At the same time, while I can identify with the experience of being a patient, I have never identifiedasa patient. I never thought of myself as a pneumonia patient or a repetitive stress injury patient, even though I have been both. The same is often true of people with more serious illnesses. In the 1980s, some AIDS activists living with the disease began actively identifying themselves as “people living with AIDS” and rejected the term “AIDS patients.” While “people living with AIDS” implied an identity separate from disease and continued perseverance to live, “AIDS patients” implied helplessness and inevitable death.
It may seem completely medically appropriate to speak of “diabetic patients” or “heart failure patients.” And in the midst of learning so many new medical terms, these ways of talking about the people we will someday care for may go unnoticed. But when I think about what I know about how people experience illness, and the importance of doctors seeing patients as whole people, I see no meaningful drawback to saying “people with diabetes” or “individuals with heart failure” instead.
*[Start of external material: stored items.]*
Lemma rank_articles_filled (articles : list loc) (q : option string)
  (w : value) (s : State) :
  cache_filled articles s (rank_articles E self articles q w s).2.
Proof.
  unfold rank_articles. destruct articles as [|l rest];
    [apply cache_filled_refl|].
  unfold bind.
  pose proof (scored_articles_filled (l :: rest) q
                (if truthy w then w
                 else Config.get_ranking_weights (config self)) s) as H.
  now destruct (scored_articles E self (l :: rest) q _ s) as [[scored|e] s1].
Qed.

(** *** When every signal is computed *)












End RankerFacts.

(** ** The configuration loader *)

Lemma alist_lookup_set_eq (k : string) (v : value) (d : list (string * value)) :
  alist_lookup k (alist_set k v d) = Some v.
Proof.
  induction d as [|[k' v'] d IH]; simpl.
  - now rewrite String.eqb_refl.
  - destruct (String.eqb k k') eqn:Hk; simpl; rewrite ?String.eqb_refl, ?Hk;
      [reflexivity | exact IH].
Qed.

Lemma alist_lookup_set_ne (k k' : string) (v : value) (d : list (string * value)) :
  k <> k' -> alist_lookup k (alist_set k' v d) = alist_lookup k d.
Proof.
  intros Hne. induction d as [|[k0 v0] d IH]; simpl.
  - destruct (String.eqb_spec k k'); [contradiction | reflexivity].
  - destruct (String.eqb_spec k' k0) as [->|Hk0]; simpl.
    + destruct (String.eqb_spec k k0); [contradiction | reflexivity].
    + destruct (String.eqb_spec k k0); [reflexivity | exact IH].
Qed.

Lemma alist_lookup_fresh (k : string) (d : list (string * value)) :
  k ∉ d.*1 -> alist_lookup k d = None.
Proof.
  induction d as [|[k' v'] d IH]; intros Hk; simpl; [reflexivity|].
  rewrite fmap_cons in Hk. apply not_elem_of_cons in Hk as [Hne Hk]. simpl in Hne.
  destruct (String.eqb_spec k k'); [contradiction | now apply IH].
Qed.

(** The recursive case of [_deep_merge] *)
Lemma merge_value_dicts (b o : list (string * value)) :
  Config.merge_value (Some (VDict b)) (VDict o) = VDict (Config._deep_merge b o).
Proof.
  unfold Config._deep_merge. simpl. f_equal. revert b.
  induction o as [|[k v] o IH]; intros b; simpl; [reflexivity|]. apply IH.
Qed.

(** A key of the merged dictionary: the override's value, merged with the
    base's when both are dictionaries, or else the base's value. *)
Lemma deep_merge_lookup (k : string) (base override : list (string * value)) :
  NoDup override.*1 ->
  alist_lookup k (Config._deep_merge base override)
  = match alist_lookup k override with
    | Some v => Some (Config.merge_value (alist_lookup k base) v)
    | None => alist_lookup k base
    end.
Proof.
  unfold Config._deep_merge. revert base.
  induction override as [|[k' v'] override IH]; intros base Hdup; simpl;
    [reflexivity|].
  rewrite fmap_cons in Hdup. apply NoDup_cons in Hdup as [Hfresh Hdup].
  simpl in Hfresh. rewrite (IH _ Hdup).
  destruct (String.eqb_spec k k') as [->|Hne].
  - now rewrite (alist_lookup_fresh _ _ Hfresh), alist_lookup_set_eq.
  - now rewrite alist_lookup_set_ne.
Qed.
This is just one example of the new words and phrases we learn in this language immersion program. There are many others for which the social stakes are similarly high, like normal and abnormal, sex and gender, compliance and adherence. Just as we require precision when describing anatomical structures, we – especially those of us learning to be doctors – ought to think very carefully about the words we use to describe patients.
During one of our recent lectures, a professor was discussing a medical therapy that did not cure his patient. “The patient failed the therapy,” he explained. Then he stopped himself and said, “No, the therapy failed the patient.” Just this simple change in word order conveyed a completely different understanding of how doctors ought to orient themselves toward their patients. And it reminded me that as I struggle in the coming years to diagnose and treat, I should strive to ensure my language doesn’t fail my patients, too.
Colleen Farrell, a former research assistant at The Hastings Center, is a student at Harvard Medical School.